(* ===== verification/RowSetTrees.v ===== *)
(** * RowSet: trees and the forest

    The conversions between sorted lists and balanced trees, and the list of
    trees that tests search. *)
From S2P Require Import Prelude RowSet RowSetLists.
From stdpp Require Import gmap sorting.
Local Open Scope Z_scope.

Inductive tree :=
  | Leaf
  | Node (l : tree) (a : addr) (x : Z) (r : tree).

Fixpoint inorder (t : tree) : list node :=
  match t with
  | Leaf => []
  | Node l a x r => inorder l ++ (a, x) :: inorder r
  end.

Section trees.
Implicit Types (h : heap) (p q : pointer) (l : list node) (a : addr) (t : tree).

Fixpoint is_tree h p t : Prop :=
  match t with
  | Leaf => p = None
  | Node l a x r =>
    p = Some a ∧ ∃ pl pr, h !! a = Some (mkEntry (Some x) (Some pr) (Some pl)) ∧ is_tree h pl l ∧ is_tree h pr r
  end.

Lemma is_tree_frame h h' p t : is_tree h p t → (∀ a, a ∈ (inorder t).*1 → h' !! a = h !! a) → is_tree h' p t.
Proof.
  revert p. induction t as [|l IHl a x r IHr]; intros p; [done|]. cbn [inorder is_tree].
  intros (-> & pl & pr & Ha & Hl & Hr) Hsame. rewrite fmap_app in Hsame. csimpl in Hsame.
  split; [done|]. exists pl, pr. rewrite Hsame by set_solver.
  split; [done|]. split; [apply IHl|apply IHr]; try done; intros b Hb; apply Hsame; set_solver.
Qed.

Lemma is_tree_outside h h' (la : list addr) p t :
  is_tree h p t → same_outside h h' la → (∀ a, a ∈ (inorder t).*1 → a ∉ la) → is_tree h' p t.
Proof. intros Ht Hs Hd. apply (is_tree_frame h); [done|]. intros a Ha. by apply Hs, Hd. Qed.

Lemma is_tree_dom h p t a : is_tree h p t → a ∈ (inorder t).*1 → is_Some (h !! a).
Proof.
  revert p. induction t as [|l IHl b x r IHr]; intros p; cbn [inorder is_tree]; [set_solver|].
  intros (-> & pl & pr & Hb & Hl & Hr). rewrite fmap_app. csimpl. rewrite elem_of_app, elem_of_cons.
  intros [Ha|[->|Ha]]; [by eapply IHl|by eexists|by eapply IHr].
Qed.

Lemma is_tree_size h p t : is_tree h p t → NoDup (inorder t).*1 → (length (inorder t) ≤ size h)%nat.
Proof.
  intros Ht Hnd. rewrite <-(length_fmap fst). apply NoDup_size; [done|]. intros a Ha. by eapply is_tree_dom.
Qed.

Lemma is_tree_null h p t : is_tree h p t → p = None ↔ t = Leaf.
Proof. destruct t; [done|]. by intros (-> & _). Qed.

(** The disjointness of the parts of a tree. *)
Lemma NoDup_node (tl tr : tree) a x (la lr : list node) :
  la = inorder tl → lr = inorder tr → NoDup (inorder (Node tl a x tr)).*1 →
  NoDup la.*1 ∧ NoDup lr.*1 ∧ a ∉ la.*1 ∧ a ∉ lr.*1 ∧ ∀ b, b ∈ la.*1 → b ∉ lr.*1.
Proof.
  intros -> ->. cbn [inorder]. rewrite fmap_app. csimpl. intros (Hl & Hd & [Ha Hr]%NoDup_cons)%NoDup_app.
  split_and!; [done|done| |done|].
  - intros Hin. apply (Hd a Hin), elem_of_cons. by left.
  - intros b Hb Hb'. apply (Hd b Hb), elem_of_cons. by right.
Qed.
★ ★ ★ ★
**Assignment**
Please set down each entry again, word for word.

**Exercise answer**
(* ===== verification/RowSetTrees.v ===== *)
(** * RowSet: trees and the forest

    The conversions between sorted lists and balanced trees, and the list of
    trees that tests search. *)
From S2P Require Import Prelude RowSet RowSetLists.
From stdpp Require Import gmap sorting.
Local Open Scope Z_scope.

Inductive tree :=
  | Leaf
  | Node (l : tree) (a : addr) (x : Z) (r : tree).

Fixpoint inorder (t : tree) : list node :=
  match t with
  | Leaf => []
  | Node l a x r => inorder l ++ (a, x) :: inorder r
  end.

Section trees.
Implicit Types (h : heap) (p q : pointer) (l : list node) (a : addr) (t : tree).

Fixpoint is_tree h p t : Prop :=
  match t with
  | Leaf => p = None
  | Node l a x r =>
    p = Some a ∧ ∃ pl pr, h !! a = Some (mkEntry (Some x) (Some pr) (Some pl)) ∧ is_tree h pl l ∧ is_tree h pr r
  end.

Lemma is_tree_frame h h' p t : is_tree h p t → (∀ a, a ∈ (inorder t).*1 → h' !! a = h !! a) → is_tree h' p t.
Proof.
  revert p. induction t as [|l IHl a x r IHr]; intros p; [done|]. cbn [inorder is_tree].
  intros (-> & pl & pr & Ha & Hl & Hr) Hsame. rewrite fmap_app in Hsame. csimpl in Hsame.
  split; [done|]. exists pl, pr. rewrite Hsame by set_solver.
  split; [done|]. split; [apply IHl|apply IHr]; try done; intros b Hb; apply Hsame; set_solver.
Qed.

Lemma is_tree_outside h h' (la : list addr) p t :
  is_tree h p t → same_outside h h' la → (∀ a, a ∈ (inorder t).*1 → a ∉ la) → is_tree h' p t.
Proof. intros Ht Hs Hd. apply (is_tree_frame h); [done|]. intros a Ha. by apply Hs, Hd. Qed.

Lemma is_tree_dom h p t a : is_tree h p t → a ∈ (inorder t).*1 → is_Some (h !! a).
Proof.
  revert p. induction t as [|l IHl b x r IHr]; intros p; cbn [inorder is_tree]; [set_solver|].
  intros (-> & pl & pr & Hb & Hl & Hr). rewrite fmap_app. csimpl. rewrite elem_of_app, elem_of_cons.
  intros [Ha|[->|Ha]]; [by eapply IHl|by eexists|by eapply IHr].
Qed.

Lemma is_tree_size h p t : is_tree h p t → NoDup (inorder t).*1 → (length (inorder t) ≤ size h)%nat.
Proof.
  intros Ht Hnd. rewrite <-(length_fmap fst). apply NoDup_size; [done|]. intros a Ha. by eapply is_tree_dom.
Qed.

Lemma is_tree_null h p t : is_tree h p t → p = None ↔ t = Leaf.
Proof. destruct t; [done|]. by intros (-> & _). Qed.

(** The disjointness of the parts of a tree. *)
Lemma NoDup_node (tl tr : tree) a x (la lr : list node) :
  la = inorder tl → lr = inorder tr → NoDup (inorder (Node tl a x tr)).*1 →
  NoDup la.*1 ∧ NoDup lr.*1 ∧ a ∉ la.*1 ∧ a ∉ lr.*1 ∧ ∀ b, b ∈ la.*1 → b ∉ lr.*1.
Proof.
  intros -> ->. cbn [inorder]. rewrite fmap_app. csimpl. intros (Hl & Hd & [Ha Hr]%NoDup_cons)%NoDup_app.
  split_and!; [done|done| |done|].
  - intros Hin. apply (Hd a Hin), elem_of_cons. by left.
  - intros b Hb Hb'. apply (Hd b Hb), elem_of_cons. by right.
Qed.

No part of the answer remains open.